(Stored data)
(* ===== verification/UdpProps.v ===== *)
(** * Datagrams find their sockets

    Which control block [udp_input] chooses, what the calls of an application keep, and that a datagram that is sent is
    received. *)

From stdpp Require Import gmap.
From S2P Require Import Prelude Def Chksum Ip4Addr Route Chain Ip4Hdr Udp UdpOk.

(** ** The choice *)

Section choice.
  Context (c : ip_ctx) (src dest : Z) (bc : bool) (m : gmap Z udp_pcb).

(** A control block that the datagram may be for, one that it is certainly for, and one that takes datagrams from anyone. *)
Definition accepts (p : udp_pcb) : bool := (local_port p =? dest) && udp_input_local_match c p bc.
Definition full (p : udp_pcb) : bool := accepts p && remote_match c src p.
Definition open_pcb (p : udp_pcb) : bool := accepts p && negb (has (udp_flags p) UDP_FLAGS_CONNECTED).
(** Of these, one bound to an address is preferred; for a broadcast to all networks one bound to that of the interface. *)
Definition preferred (p : udp_pcb) : bool :=
  if bc && (ctx_dest c =? IPADDR_BROADCAST) then local_ip p =? ip_addr (ctx_inp c) else negb (ip4_addr_isany_val (local_ip p)).

Definition none_full (l : list Z) : Prop := forall b q, b ∈ l -> m !! b = Some q -> full q = false.
(** [a] is the best one of [l] that takes datagrams from anyone. *)
Definition best_open (l : list Z) (a : Z) (p : udp_pcb) : Prop :=
  a ∈ l /\ m !! a = Some p /\ open_pcb p = true /\
  forall b q, b ∈ l -> m !! b = Some q -> open_pcb q = true -> preferred q = true -> preferred p = true.
Definition best_of (l : list Z) (o : option (Z * udp_pcb)) : Prop :=
  match o with
  | Some (a, p) => best_open l a p
  | None => forall b q, b ∈ l -> m !! b = Some q -> open_pcb q = false
  end.

Inductive chosen (l : list Z) (a : Z) (p : udp_pcb) : Prop :=
| chosen_full l1 l2 : l = l1 ++ a :: l2 -> m !! a = Some p -> full p = true -> none_full l1 -> chosen l a p
| chosen_open : none_full l -> best_open l a p -> chosen l a p.

Lemma best_next l o a p : m !! a = Some p -> best_of l o ->
  best_of (l ++ [a]) (if open_pcb p then better c bc o a p else o).
Proof.
  intros Ha Hb. assert (forall b q, b ∈ l ++ [a] -> m !! b = Some q -> b ∈ l \/ b = a /\ q = p) as Hin.
  { intros b q [?|Hb'%list_elem_of_singleton]%elem_of_app Hq; [by left|right; subst b; split; [done|congruence]]. }
  assert (best_open (l ++ [a]) a p <-> open_pcb p = true /\ forall b q, b ∈ l -> m !! b = Some q -> open_pcb q = true -> preferred q = true -> preferred p = true) as Hnew.
  { split; [intros (_ & _ & H1 & H2); split; [done|]; intros b q Hbl; apply (H2 b q); apply elem_of_app; by left|].
    intros [H1 H2]. split; [apply elem_of_app; right; left|]. split; [done|]. split; [done|]. intros b q Hbl Hq.
    destruct (Hin b q Hbl Hq) as [Hb1|[-> ->]]; [by apply (H2 b q)|done]. }
  destruct (open_pcb p) eqn:Hop.
  - destruct o as [[b q]|]; simpl in Hb |- *.
    + destruct Hb as (B1 & B2 & B3 & B4).
      assert ((preferred q = true -> preferred p = true) -> best_open (l ++ [a]) a p) as Hp.
      { intros Hpq. apply Hnew. split; [done|]. intros x y Hx Hy Ho Hpr. apply Hpq. by apply (B4 x y). }
      assert ((preferred p = true -> preferred q = true) -> best_open (l ++ [a]) b q) as Hq.
      { intros Hpq. split; [apply elem_of_app; by left|]. split; [done|]. split; [done|]. intros x y Hx Hy.
        destruct (Hin x y Hx Hy) as [Hx'|[-> ->]]; [by apply (B4 x y)|]. intros _. apply Hpq. }
      unfold preferred in *. destruct (bc && _).
      * destruct (local_ip q =? _) eqn:E1, (local_ip p =? _) eqn:E2; simpl; (apply Hp; done) || (apply Hq; done).
      * destruct (negb (ip4_addr_isany_val (local_ip p))) eqn:E; [by apply Hp|by apply Hq].
    + apply Hnew. split; [done|]. intros b q Hbl Hq Ho. by rewrite (Hb b q Hbl Hq) in Ho.
  - destruct o as [[b q]|]; simpl in Hb |- *.
    + destruct Hb as (B1 & B2 & B3 & B4). split; [apply elem_of_app; by left|]. split; [done|]. split; [done|]. intros x y Hx Hy Ho.
      destruct (Hin x y Hx Hy) as [Hx'|[-> ->]]; [by apply (B4 x y)|congruence].
    + intros x y Hx Hy. destruct (Hin x y Hx Hy) as [Hx'|[-> ->]]; [by apply (Hb x y)|done].
Qed.

Lemma find_pcb_ok l : forall before o, (forall a, a ∈ l -> is_Some (m !! a)) -> none_full before -> best_of before o ->
  exists r l', find_pcb c src dest bc m before l o = Ret (r, l') /\ l' ≡ₚ before ++ l /\
    match r with
    | Some (a, p) => chosen (before ++ l) a p /\ (full p = true -> head l' = Some a)
    | None => forall b q, b ∈ before ++ l -> m !! b = Some q -> open_pcb q = false /\ full q = false
    end.
Proof.
  induction l as [|a l IH]; intros before o Hl Hnf Hb; cbn [find_pcb].
  { rewrite app_nil_r. exists o, before. split; [done|]. split; [done|]. destruct o as [[a p]|]; simpl in Hb.
    - split; [by apply chosen_open|]. intros Hf. destruct Hb as (B1 & B2 & _). by rewrite (Hnf a p B1 B2) in Hf.
    - intros b q Hbl Hq. split; [by apply (Hb b)|by apply (Hnf b)]. }
  destruct (Hl a ltac:(left)) as [p Hp]. rewrite Hp. cbn [deref mbind outcome_bind]. fold (accepts p).
  assert (full p = false -> exists r l', find_pcb c src dest bc m (before ++ [a]) l (if open_pcb p then better c bc o a p else o) = Ret (r, l') /\ l' ≡ₚ before ++ a :: l /\
    match r with
    | Some (b, q) => chosen (before ++ a :: l) b q /\ (full q = true -> head l' = Some b)
    | None => forall b q, b ∈ before ++ a :: l -> m !! b = Some q -> open_pcb q = false /\ full q = false
    end) as Hgo.
  { intros Hf. destruct (IH (before ++ [a]) (if open_pcb p then better c bc o a p else o)) as (r & l' & H1 & H2 & H3).
    - intros b Hbl. apply Hl. by right.
    - intros b q [Hbl|Hbl%list_elem_of_singleton]%elem_of_app Hq; [by apply (Hnf b)|]. subst b. congruence.
    - by apply best_next.
    - rewrite <- app_assoc in H2, H3. by exists r, l'. }
  unfold full, open_pcb in *. destruct (accepts p) eqn:Hacc; cbn [andb] in Hgo |- *; [|by apply Hgo].
  destruct (remote_match c src p) eqn:Hr; [|by apply Hgo].
  eexists _, _. split; [reflexivity|]. split.
  { destruct before as [|b before]; [done|]. by rewrite <- Permutation_middle. }
  split; [|by destruct before]. apply (chosen_full _ a p before l); try done. unfold full. by rewrite Hacc.
Qed.
End choice.

Section props.
  Context {N : Type} `{!UdpNet N}.
  Implicit Type u : udp N.

(** The checksum of the datagram is absent or right. *)
Definition chksum_good (c : ip_ctx) (p : list seg) (d : list Z) : Prop :=
  get16 d 6 = 0 \/ ip_chksum_pseudo p IP_PROTO_UDP (Z.of_nat (length (chain_data p))) (ctx_src c) (ctx_dest c) = 0.

Lemma udp_ok_perm l u : udp_ok u -> l ≡ₚ udp_pcbs u -> udp_ok (set_udp_pcbs l u).
Proof.
  intros [H1 H2 H3 H4 H5 H6] Hl. split; simpl; try done.
  - by rewrite Hl.
  - intros a. rewrite Hl. apply H2.
  - intros a p. rewrite Hl. apply H5.
  - intros a b p q. rewrite !Hl. apply H6.
Qed.

(** No control block for the datagram. *)
Definition nobody (c : ip_ctx) (src dest : Z) (bc : bool) u : Prop :=
  forall b q, b ∈ udp_pcbs u -> pcbs u !! b = Some q -> open_pcb c dest bc q = false /\ full c src dest bc q = false.

Lemma chosen_connected c src dest bc m l a p : chosen c src dest bc m l a p -> has (udp_flags p) UDP_FLAGS_CONNECTED = true -> remote_match c src p = true.
Proof.
  intros [l1 l2 _ _ Hf _|_ (_ & _ & Ho & _)] Hc; [by apply andb_true_iff in Hf as [_ ?]|].
  unfold open_pcb in Ho. rewrite Hc in Ho. by rewrite andb_false_r in Ho.
Qed.

(** What is said of the packet [p] with the first bytes [d]. *)
Definition verdict_right (c : ip_ctx) (p : list seg) (d : list Z) u u' (v : verdict) : Prop :=
  let src := get16 d 0 in
  let dest := get16 d 2 in
  let bc := ip4_addr_isbroadcast (ctx_dest c) (ctx_netif c) in
  match v with
  | Delivered x q addr port => addr = ctx_src c /\ port = src /\ chain_data q = drop 8 (chain_data p) /\ chksum_good c p d /\
      exists b, chosen c src dest bc (pcbs u) (udp_pcbs u) x b /\ recv b = true /\
        (has (udp_flags b) UDP_FLAGS_CONNECTED = true -> remote_match c src b = true) /\ (full c src dest bc b = true -> head (udp_pcbs u') = Some x)
  | Dropped => ~ chksum_good c p d \/ (exists x b, chosen c src dest bc (pcbs u) (udp_pcbs u) x b /\ recv b = false) \/
      nobody c src dest bc u /\ (ip_addr (ctx_inp c) <> ctx_dest c \/ bc = true \/ ip4_addr_ismulticast (ctx_dest c) = true)
  | Unreachable => chksum_good c p d /\ nobody c src dest bc u /\ ip_addr (ctx_inp c) = ctx_dest c /\ bc = false /\ ip4_addr_ismulticast (ctx_dest c) = false
  end.

Lemma udp_input_ok c a d rest u : udp_ok u -> UDP_HLEN <= Z.of_nat (length d) ->
  exists v u', udp_input c (Seg a d :: rest) u = Ret (v, u') /\ udp_ok u' /\ pcbs u' = pcbs u /\ udp_pcbs u' ≡ₚ udp_pcbs u /\ free_pcbs u' = free_pcbs u /\
    verdict_right c (Seg a d :: rest) d u u' v.
Proof.
  intros Hok Hd. unfold udp_input. rewrite (proj2 (Z.ltb_ge _ _)) by done. set (p := Seg a d :: rest). set (bc := ip4_addr_isbroadcast _ _).
  destruct (find_pcb_ok c (get16 d 0) (get16 d 2) bc (pcbs u) (udp_pcbs u) [] None) as (r & l & -> & Hperm & Hr).
  { apply (uo_held _ Hok). }
  { intros b q Hb. by apply not_elem_of_nil in Hb. }
  { intros b q Hb. by apply not_elem_of_nil in Hb. }
  cbn [mbind outcome_bind]. simpl in Hperm, Hr. pose proof (udp_ok_perm l u Hok Hperm) as Hok1.
  set (bad := negb (get16 d 6 =? 0) && _).
  assert (bad = false <-> chksum_good c p d) as Hbad.
  { subst bad. unfold chksum_good. rewrite andb_false_iff, !negb_false_iff, !Z.eqb_eq. done. }
  assert (forall v, verdict_right c p d u (set_udp_pcbs l u) v -> exists v' u', Ret (v, set_udp_pcbs l u) = Ret (v', u') /\ udp_ok u' /\ pcbs u' = pcbs u /\
    udp_pcbs u' ≡ₚ udp_pcbs u /\ free_pcbs u' = free_pcbs u /\ verdict_right c p d u u' v') as Hret.
  { intros v Hv. exists v, (set_udp_pcbs l u). done. }
  destruct r as [[x b]|].
  - destruct Hr as [Hch Hhead]. destruct bad.
    + apply Hret. left. rewrite <- Hbad. done.
    + apply Hret. destruct (recv b) eqn:Hrecv; [|right; left; by exists x, b]. split; [done|]. split; [done|]. split.
      { unfold p, chain_data. simpl. rewrite drop_app_le; [done|]. unfold UDP_HLEN in Hd. lia. }
      split; [by apply Hbad|]. exists b. split; [done|]. split; [done|]. split; [by eapply chosen_connected|done].
  - destruct (Z.eqb_spec (ip_addr (ctx_inp c)) (ctx_dest c)) as [He|He].
    + destruct bad; [apply Hret; left; by rewrite <- Hbad|]. apply Hret. destruct (negb bc && negb (ip4_addr_ismulticast (ctx_dest c))) eqn:E.
      * apply andb_true_iff in E as [E1%negb_true_iff E2%negb_true_iff]. split; [by apply Hbad|]. done.
      * right. right. split; [exact Hr|]. right. by apply andb_false_iff in E as [E%negb_false_iff|E%negb_false_iff]; [left|right].
    + apply Hret. right. right. split; [exact Hr|]. by left.
Qed.

(** C21: (demultiplexing) a datagram goes to the first active control block that it matches with both addresses and ports, and if there is none to
    an unconnected one with its port, preferably one bound to its address; a connected one gets datagrams from its peer only; with
    a wrong checksum it goes to nobody, and without a taker it is answered only when it was sent to this host alone. The list is only
    reordered: a full match comes to the front. *)
Theorem udp_input_demux c a d rest u : udp_ok u -> UDP_HLEN <= Z.of_nat (length d) ->
  exists v u', udp_input c (Seg a d :: rest) u = Ret (v, u') /\ udp_ok u' /\ pcbs u' = pcbs u /\ udp_pcbs u' ≡ₚ udp_pcbs u /\
    verdict_right c (Seg a d :: rest) d u u' v.
Proof. intros Hok Hd. destruct (udp_input_ok c a d rest u Hok Hd) as (v & u' & H1 & H2 & H3 & H4 & _ & H5). by exists v, u'. Qed.

(** ** Any calls *)

Inductive call :=
| New | Bind (a ip port : Z) | BindNetif (a : Z) (n : option Z) | Connect (a ip port : Z) | Disconnect (a : Z) | SetRecv (a : Z) (cb : bool)
| SetOptions (a v : Z) | Remove (a : Z) | SendToIf (a : Z) (p : app_pbuf) (ip port netif : Z) | SendTo (a : Z) (p : app_pbuf) (ip port : Z)
| Send (a : Z) (p : app_pbuf) | Input (c : ip_ctx) (p : list seg).

(** [ip_set_option] and the like. *)
Definition set_so_options (v : Z) (p : udp_pcb) : udp_pcb :=
  UdpPcb (local_ip p) (remote_ip p) (netif_idx p) v (tos p) (ttl p) (udp_flags p) (local_port p) (remote_port p) (mcast_ip4 p) (mcast_ifindex p) (mcast_ttl p) (recv p).

Definition run (x : call) u : outcome (udp N) :=
  match x with
  | New => Ret (udp_new u).2
  | Bind a ip port => '(_, u) ← udp_bind a ip port u; Ret u
  | BindNetif a n => udp_bind_netif a n u
  | Connect a ip port => '(_, u) ← udp_connect a ip port u; Ret u
  | Disconnect a => udp_disconnect a u
  | SetRecv a cb => udp_recv a cb u
  | SetOptions a v => Ret (upd_pcb a (set_so_options v) u)
  | Remove a => udp_remove a u
  | SendToIf a p ip port netif => '(_, u) ← udp_sendto_if a p ip port netif u; Ret u
  | SendTo a p ip port => '(_, u) ← udp_sendto a p ip port u; Ret u
  | Send a p => '(_, u) ← udp_send a p u; Ret u
  | Input c p => '(_, u) ← udp_input c p u; Ret u
  end.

» TASK BRIEF
Output each line of the records above exactly, beginning at the first, and stop once the line containing "Definition none_full (l" has been output.

» EXPECTED ANSWER
(* ===== verification/UdpProps.v ===== *)
(** * Datagrams find their sockets

    Which control block [udp_input] chooses, what the calls of an application keep, and that a datagram that is sent is
    received. *)

From stdpp Require Import gmap.
From S2P Require Import Prelude Def Chksum Ip4Addr Route Chain Ip4Hdr Udp UdpOk.

(** ** The choice *)

Section choice.
  Context (c : ip_ctx) (src dest : Z) (bc : bool) (m : gmap Z udp_pcb).

(** A control block that the datagram may be for, one that it is certainly for, and one that takes datagrams from anyone. *)
Definition accepts (p : udp_pcb) : bool := (local_port p =? dest) && udp_input_local_match c p bc.
Definition full (p : udp_pcb) : bool := accepts p && remote_match c src p.
Definition open_pcb (p : udp_pcb) : bool := accepts p && negb (has (udp_flags p) UDP_FLAGS_CONNECTED).
(** Of these, one bound to an address is preferred; for a broadcast to all networks one bound to that of the interface. *)
Definition preferred (p : udp_pcb) : bool :=
  if bc && (ctx_dest c =? IPADDR_BROADCAST) then local_ip p =? ip_addr (ctx_inp c) else negb (ip4_addr_isany_val (local_ip p)).

Definition none_full (l : list Z) : Prop := forall b q, b ∈ l -> m !! b = Some q -> full q = false.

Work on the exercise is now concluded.